The schema itself is maintained in a free-format Ascii file that can be created by any text editor. Each attribute or subattribute in the schema is of the form:
AttributeName ?<options>? ?(<subattributes>)? ?*?
where we use the ??
notation to indicate optional syntax.
The <options>
may be any of:
Option | Purpose |
verbosename ``string'' | Verbose name of attribute |
type string | Attribute has type string [default] |
type date | Attribute has type date |
type integer | Attribute has type integer |
type real | Attribute has type real |
alias AttributeName | A unique alias for the attribute |
separators ``string'' | Words are separated by one |
of the characters in ``string'' | |
format ``string'' | Format the attribute based on ``string'' |
exclude | Exclude the attribute from indexing |
defaultvalue ``string'' | A default value for each instance |
To represent a simple database of potential employees, we might keep their name, addresses, phone numbers, rank, and date of application. A schema for this relation could be:
Name ( First Middle Last )
Address (
Street exclude type string
City
State
Zip verbosename "Zip Code"
)*
Phones ( Desc verbosename "Description" Number )*
Rank
type integer
format "%2d"
verbosename "Prospect ranking"
Date type date format "%D %T"
verbosename "Date Applied"
Real and integer formats are specified in the standard format for printf() in the ANSI C standard, and dates are specified in the standard form accepted by the POSIX function strftime(). All formats pertain to output conventions; input conventions are those accepted by atoi() (integers), atof() (reals), and a wide variety of forms (dates).
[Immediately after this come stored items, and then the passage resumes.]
(** The entries of a table decide its pages. *)
Lemma walk_changed t d i j c n :
  roles !! t = Some (UserTable d i) → 0 ≤ j < 1024 → changed W W' roles t j → is_dir roles c → 0 ≤ n < 2 ^ 20 →
  walk W' c n =
    if (c =? d) && (n =? i * 1024 + j) then
      let w := W' t j in if entry_present w then Some (Mapping (entry_frame w) (entry_rw w) (entry_user w)) else None
    else walk W c n.
Proof.
  intros Ht Hj HW Hc Hn. pose proof (page_parts n Hn) as [Hi Hjn]. pose proof (page_index_split n) as Hsp.
  destruct (is_dir_structural c Hc) as (r & Hr & Hs).
  destruct (lk_utable _ _ _ L t d i Ht) as (Hd & Hi' & Hki & Hl & _).
  assert (c ≠ t) as Hct by (intros ->; rewrite Ht in Hr; destruct Hc; congruence).
  assert (W' c (n / 1024) = W c (n / 1024)) as E by (apply (HW _ _ _ Hr); auto).
  destruct (Z.eqb_spec c d) as [->|Hcd]; [destruct (Z.eqb_spec n (i * 1024 + j)) as [->|Hnj]|]; cbn [andb].
  - replace ((i * 1024 + j) / 1024) with i in * by divlia. replace ((i * 1024 + j) mod 1024) with j in * by divlia.
    rewrite (walk_via W' d (i * 1024 + j) t true); replace ((i * 1024 + j) / 1024) with i by divlia; [|congruence].
    by replace ((i * 1024 + j) mod 1024) with j by divlia.
  - apply walk_same; [done|done|done|]. intros u [Hu|Hu].
    + apply (HW _ _ _ Hu); [done|done|left; congruence].
    + apply (HW _ _ _ Hu); [done|done|]. destruct (decide (u = t)) as [->|]; [right|by left].
      rewrite Ht in Hu. injection Hu as ->. lia.
  - apply walk_same; [done|done|done|]. intros u [Hu|Hu]; apply (HW _ _ _ Hu); (done || left; congruence).
Qed.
It is important to be able to uniquely distinguish attributes in
a schema tree. For this reason, a schema must uniquely name attributes at the
top level of each subtree.
Attributes across levels may have
identical names. For example, consider this schema:
A ( B C )* B C
The leaf attributes are A.B
, A.C
, B
, and C
. When
we refer to B
, we are
referring to the leaf attribute B
, not A.B
.
A depth-first traversal of the schema tree generates the set of
leaf attributes.
This set, displayed with one column for each leaf attribute, is called a
complete row of the schema.
If we
wish to elide certain uninteresting parts of the complete row, we may ignore
the columns comprising those parts, resulting in a partial row. For
example, if we are only interested in the
leaf attributes B
and C
, then we exclude attribute A
and all its leaves from our traversal.